Jon Udell is investigating Test-First (aka Test-Driven) Programming...
Test-first is quite radically different from test-later. And the most important difference I've discovered so far is that test-first... is as much a tool... exploration of the problem domain... as it is a way of protecting against regression.
You've got it Jon. I think of it this way...
Test-driven design tools are "command line interpreters" for Java, C#, and other "non-interactive" programming languages.
Programmers using Lisp, Smalltalk, APL, and other "interpreted" languages have been doing test-driven design for decades. The pattern here is to type little snippets of code for an idea, get immediate feedback, then gradually incorporate those snippets into a whole program.
Lisp has its read-eval-print loop. So does Python. Smalltalk traditionally has "workspaces" which are text editors that also evaluate highlighted code.
In either case, the end of a programming episode results in a transcript of code that is then allocated to two destinations... some of the code in the transcript are the objects or functions that go into the program itself.
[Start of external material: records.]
(* ===== verification/Controller.v ===== *)
(** src/src/chem/node/controller.cpp: the requests of the nodes.  The
    controller keeps the connected nodes, the ports it hands out and one
    intermediate per frequency; a request creates the node's receiver and
    transmitter and moves them between intermediates.

    All objects behind [shared_ptr]s live in one store: receivers and
    transmitters in the [heap] of Intermediate.v, intermediates in [c_ims].  A
    [std::map<double, ...>] is a list sorted by [operator<], because its keys
    are compared that way and not by equality.  The database, the threads and
    the TCP server are not modelled; the JSON parser and [cos] are parameters.
    Operations are actions of a state monad that keeps the state an exception
    leaves behind. *)

From Stdlib Require Import ZArith Lia Strings.Byte Strings.String Floats.SpecFloat.
From stdpp Require Import prelude list strings gmap fin_maps list_numbers pretty.
From S2P Require Import Prelude Ieee Common CxxLib DataPool Json NodeConfig NodeEntity Signal.
From S2P Require Import UdpServer Receiver Transmitter Channel Intermediate DataPath.

(** ** [std::map<double, intermediateSPtr>] *)

Module FreqMap.

Definition t : Type := list (float * positive).

(** [find]: keys are equal when neither is less. *)
Fixpoint find (f : float) (m : t) : option positive :=
  match m with
  | [] => None
  | (k, a) :: m => if flt k f then find f m else if flt f k then None else Some a
  end.

(** [insert] keeps an existing entry. *)
Fixpoint insert (f : float) (a : positive) (m : t) : t :=
  match m with
  | [] => [(f, a)]
  | (k, b) :: m' =>
      if flt k f then (k, b) :: insert f a m' else if flt f k then (f, a) :: m else m
  end.

(** [erase(key)]. *)
Fixpoint erase (f : float) (m : t) : t :=
  match m with
  | [] => []
  | (k, b) :: m' => if flt k f then (k, b) :: erase f m' else if flt f k then m else m'
  end.

End FreqMap.

(** ** State *)

Inductive cerror : Type :=
  | Throw (e : json_error)       (** a JSON access *)
  | OutOfRange                   (** [std::vector::at] *)
  | PoolThrow (e : pool_error)
  | Crash (e : ierror).          (** undefined behaviour in an intermediate *)

Module Controller.

Record t : Type := mk {
  m_rxPortPool : list Z;
  m_txPortPool : list Z;
  m_nodeMap : gmap string Node.t;
  m_ipAddrMap : gmap string Z;            (* uint8_t *)
  m_intermediateMap : FreqMap.t;
  m_vehicleHandlers : handlers;
  m_propagationDefaults : option PropagationDefaults;
  m_iq_pools : list iqPool_t;
  m_numa_node : nat;
  m_numChannels : Z;                      (* uint16_t *)
  c_heap : heap;
  c_ims : gmap positive Intermediate.t;
  next_obj : positive;                    (** address of the next object *)
}.

#[global] Instance t_eta : Settable t := fun c =>
  mk (m_rxPortPool c) (m_txPortPool c) (m_nodeMap c) (m_ipAddrMap c) (m_intermediateMap c)
    (m_vehicleHandlers c) (m_propagationDefaults c) (m_iq_pools c) (m_numa_node c)
    (m_numChannels c) (c_heap c) (c_ims c) (next_obj c).

(** Actions: a result or an exception, and the state it leaves. *)
Definition ctl (A : Type) : Type := t → outcome cerror A * t.

Definition ret {A} (a : A) : ctl A := fun c => (Ok a, c).

Definition throw {A} (e : cerror) : ctl A := fun c => (Err e, c).

Definition bind {A B} (m : ctl A) (k : A → ctl B) : ctl B := fun c =>
  match m c with
  | (Ok a, c') => k a c'
  | (Err e, c') => (Err e, c')
  end.

Definition gets {A} (f : t → A) : ctl A := fun c => (Ok (f c), c).

Definition modifies (f : t → t) : ctl unit := fun c => (Ok tt, f c).

Definition lift {A} (o : outcome cerror A) : ctl A := fun c => (o, c).

#[local] Notation "'let!' x <- m ; k" := (bind m (fun x => k))
  (at level 100, x pattern, m at next level, right associativity).
#[local] Notation "m ;; k" := (bind m (fun _ => k))
  (at level 100, right associativity).

Fixpoint for_each {A} (f : A → ctl unit) (l : list A) : ctl unit :=
  match l with
  | [] => ret tt
  | a :: l => f a ;; for_each f l
  end.

(** *** Ports *)

(** [GeneratePortPool] over a vector of [n]: [portEnd], [portEnd - 1], ... *)
Fixpoint GeneratePortPool (portEnd : Z) (n : nat) : list Z :=
  match n with
  | O => []
  | S n => u16 portEnd :: GeneratePortPool (portEnd - 1) n
  end.

(** [back()] and [pop_back()]; 0 when the pool is empty. *)
Definition AssignTXPort : ctl Z := fun c =>
  match last (m_txPortPool c) with
  | None => (Ok 0, c)
  | Some p => (Ok p, c <| m_txPortPool := take (pred (length (m_txPortPool c))) (m_txPortPool c) |>)
  end.

Definition AssignRXPort : ctl Z := fun c =>
  match last (m_rxPortPool c) with
  | None => (Ok 0, c)
  | Some p => (Ok p, c <| m_rxPortPool := take (pred (length (m_rxPortPool c))) (m_rxPortPool c) |>)
  end.

Definition RestoreTXPort (ipAddress : string) : ctl unit := modifies (fun c =>
  match m_ipAddrMap c !! ipAddress with
  | None => c
  | Some n =>
      let n := u8 (n - 1) in
      c <| m_ipAddrMap := if n =? 0 then delete ipAddress (m_ipAddrMap c)
                          else <[ipAddress := n]> (m_ipAddrMap c) |>
  end).

(** *** Nodes and objects *)

(** [Node&]: a reference into the node map. *)
Definition node_at (id : string) : ctl Node.t := fun c =>
  match m_nodeMap c !! id with
  | Some n => (Ok n, c)
  | None => (Err (Crash Dangling), c)
  end.

Definition set_node (id : string) (n : Node.t) : ctl unit :=
  modifies (fun c => c <| m_nodeMap := <[id := n]> (m_nodeMap c) |>).

Definition edit_config (id : string) (f : NodeConfig.t → NodeConfig.t) : ctl unit :=
  let! n <- node_at id ; set_node id (Node.set_config f n).

(** [insert] does nothing when the id is known; the result is whether it was
    new. *)
Definition GetOrCreateNode (n : Node.t) : ctl bool := fun c =>
  let id := NodeConfig.m_id (Node.m_config n) in
  match m_nodeMap c !! id with
  | Some _ => (Ok false, c)
  | None => (Ok true, c <| m_nodeMap := <[id := n]> (m_nodeMap c) |>)
  end.

Definition iq_pool : ctl iqPool_t := fun c =>
  match m_iq_pools c !! m_numa_node c with
  | Some p => (Ok p, c)
  | None => (Err (Crash OutOfBounds), c)
  end.

Definition alloc (f : positive → t → t) : ctl positive := fun c =>
  let l := next_obj c in (Ok l, (f l c) <| next_obj := Pos.succ l |>).

Definition CreateReceiver (id : string) : ctl positive :=
  let! p <- AssignTXPort ;
  edit_config id (NodeConfig.setTxPortNumber p) ;;
  let! n <- node_at id ;
  let! pool <- iq_pool ;
  match Receiver.ctor (Node.m_config n) pool 0 with
  | Err Receiver.NoChannels => throw OutOfRange
  | Err (Receiver.PoolError e) => throw (PoolThrow e)
  | Ok r => alloc (fun l c => c <| c_heap := (c_heap c) <| rxs := <[l := r]> (rxs (c_heap c)) |> |>)
  end.

Definition CreateTransmitter (id : string) : ctl positive :=
  let! p <- AssignRXPort ;
  edit_config id (NodeConfig.setRxPortNumber p) ;;
  let! n <- node_at id ;
  let! pool <- iq_pool ;
  match Transmitter.ctor (Node.m_config n) pool with
  | None => throw OutOfRange
  | Some x => alloc (fun l c => c <| c_heap := (c_heap c) <| txs := <[l := x]> (txs (c_heap c)) |> |>)
  end.

(** *** Intermediates *)

Definition FindChannel (freq : float) : ctl (option positive) :=
  gets (fun c => FreqMap.find freq (m_intermediateMap c)).

(** The intermediate a new frequency gets: defaults other than free space are
    applied to it. *)
Definition new_intermediate (freq : float) (d : option PropagationDefaults) : Intermediate.t :=
  let i := Intermediate.ctor freq 10 in
  match d with
  | None => i
  | Some d =>
      match pd_model d with
      | FREE_SPACE | UNKNOWN => i
      | m =>
          let i := Intermediate.updatePathLoss m (groundCoeff d) i in
          match m with
          | THREE_GPP_38_901 => Intermediate.set3gppScenario (scenario d) i
          | _ => i
          end
      end
  end.

Definition CreateChannel (freq : float) : ctl positive :=
  let! found <- FindChannel freq ;
  match found with
  | Some a => ret a
  | None =>
      alloc (fun a c =>
        c <| c_ims := <[a := new_intermediate freq (m_propagationDefaults c)]> (c_ims c) |>
          <| m_intermediateMap := FreqMap.insert freq a (m_intermediateMap c) |>
          <| m_numChannels := u16 (m_numChannels c + 1) |>)
  end.

(** A call on the intermediate at [a], which sees the shared objects and the
    IQ pools. *)
Definition on_channel (a : positive) (f : world → outcome ierror world) : ctl unit := fun c =>
  match c_ims c !! a with
  | None => (Err (Crash NullDeref), c)
  | Some i =>
      match f (mkWorld (c_heap c) i (m_iq_pools c) (m_numa_node c)) with
      | Err e => (Err (Crash e), c)
      | Ok w => (Ok tt, c <| c_heap := hp w |> <| c_ims := <[a := im w]> (c_ims c) |>
                          <| m_iq_pools := pools w |>)
      end
  end.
The rest of the code is edited into regression tests.
Looking at a test-driven incremental programming session using junit or nunit you see the very same result... the shell is the command line and xUnit is the "interpreter". You get a small idea, test it, and repeat.
The tests themselves are the "transcript" of the session, and are also the preserved regression tests.
This approach is so successful that it provides discipline for Lisp and Smalltalk programmers too. I think Kent Beck originated sunit (for Smalltalk) as a way to demonstrate to new Smalltalk programmers how to use workspaces effectively.